Build an enterprise RAG system with OGX

Anyone who has deployed a naive retrieval-augmented generation (RAG) system has likely run into the same frustrating outcome: a retrieved chunk that appears relevant at first glance, yet fails to answer the question. It might be mathematically similar to the user's query, but contextually, it misses the point entirely.

The problem is that vanilla semantic search optimizes for vector similarity and quietly ignores everything else that matters in the enterprise: user intent, recency, access boundaries, and domain context.

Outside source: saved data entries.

Lemma length_append s t : String.length (s ++ t) = (String.length s + String.length t)%nat.
Proof. induction s as [|c s IH]; [done|]. exact (f_equal S IH). Qed.

Lemma split_argument_equals name value :
  no_equals name = true -> split_argument (name ++ "=" ++ value) = (name, value).
Proof.
  intros Hno. unfold split_argument. rewrite index_equals by done.
  rewrite substring_prefix. f_equal.
  assert (Ha : name ++ "=" ++ value = (name ++ "=") ++ value)
    by (clear; induction name as [|c name IH]; [done|exact (f_equal (String c) IH)]).
  rewrite Ha. replace (String.length name + 1)%nat with (String.length (name ++ "="))
    by (rewrite length_append; done).
  apply substring_suffix. rewrite length_append. lia.
Qed.

Lemma split_argument_plain name : no_equals name = true -> split_argument name = (name, "").
Proof. intros Hno. unfold split_argument. by rewrite index_no_equals. Qed.

Lemma parses_deterministic info argv found f1 r1 f2 r2 :
  parses info argv found f1 r1 -> parses info argv found f2 r2 -> f1 = f2 /\ r1 = r2.
Proof.
  intros H1. revert f2 r2. induction H1 as [|? ? ? Hn|? ? ? ? ? ? ? ? Hs Hi Ha _ IH
    |? ? ? ? ? ? ? ? Hs Hi Ha _ IH|? ? ? ? ? ? Hs Hi Ha]; intros f2 r2 H2;
    inversion H2; subst; simplify_eq.
  all: repeat match goal with
       | H : split_argument ?a = _, H' : context [split_argument ?a] |- _ =>
           rewrite H in H'; simplify_eq/=
       end; try done; try congruence;
       try match goal with
       | IH : forall f r, parses _ _ _ f r -> _, H : parses _ _ _ _ _ |- _ => exact (IH _ _ H)
       end; intuition congruence.
Qed.

(** The cases of the two spellings of an argument. *)
Ltac split_cases :=
  repeat match goal with
  | H : split_argument ?a = _, H' : context [split_argument ?a] |- _ =>
      rewrite H in H'; simplify_eq/=
  end; try done; try congruence.

Lemma parses_not_lacks info argv found f r : parses info argv found f r -> ~ lacks_value info argv.
Proof.
  induction 1; intros Hl; inversion Hl; subst; split_cases; intuition congruence.
Qed.

Section spellings.

Variables (info : gmap string ArgInfo) (name value : string) (argv : list string) (i : ArgInfo).
Hypotheses (Hi : info !! name = Some i) (Ha : args i = ARGS_ONE)
  (Hno : no_equals name = true) (Hv : value <> "").

#[local] Set Default Proof Using "All".

Lemma equals_parses found f r :
  parses info ((name ++ "=" ++ value) :: argv) found f r <->
  parses info argv (<[name := value]> found) f r.
Proof.
  pose proof (split_argument_equals name value Hno) as Hs. split; intros Hp.
  - inversion Hp; subst; split_cases.
  - eapply parses_flag; eauto.
Qed.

Closing that gap requires more than just a more capable embedding model. It calls for a layered retrieval strategy: metadata filtering to narrow the search space, hybrid retrieval that combines dense and sparse signals, and neural reranking to refine the final results. Together, these techniques transform a simple proof-of-concept chatbot into a production-ready synthesis engine.

OGX, or Open GenAI Stack, (formerly Llama Stack) is an open source framework for building production-ready RAG applications because it provides a standardized API layer across inference, vector stores, agents, tools, safety, evaluation, and telemetry. Its OpenAI-compatible APIs allow developers to use familiar OpenAI-style clients while running models and retrieval infrastructure on their own platform. For RAG specifically, OGX supports vector store workflows that associate files and documents with vector databases such as Milvus, making it easier to build retrieval pipelines, apply metadata-aware search, and evolve from a simple chatbot into a portable enterprise RAG architecture.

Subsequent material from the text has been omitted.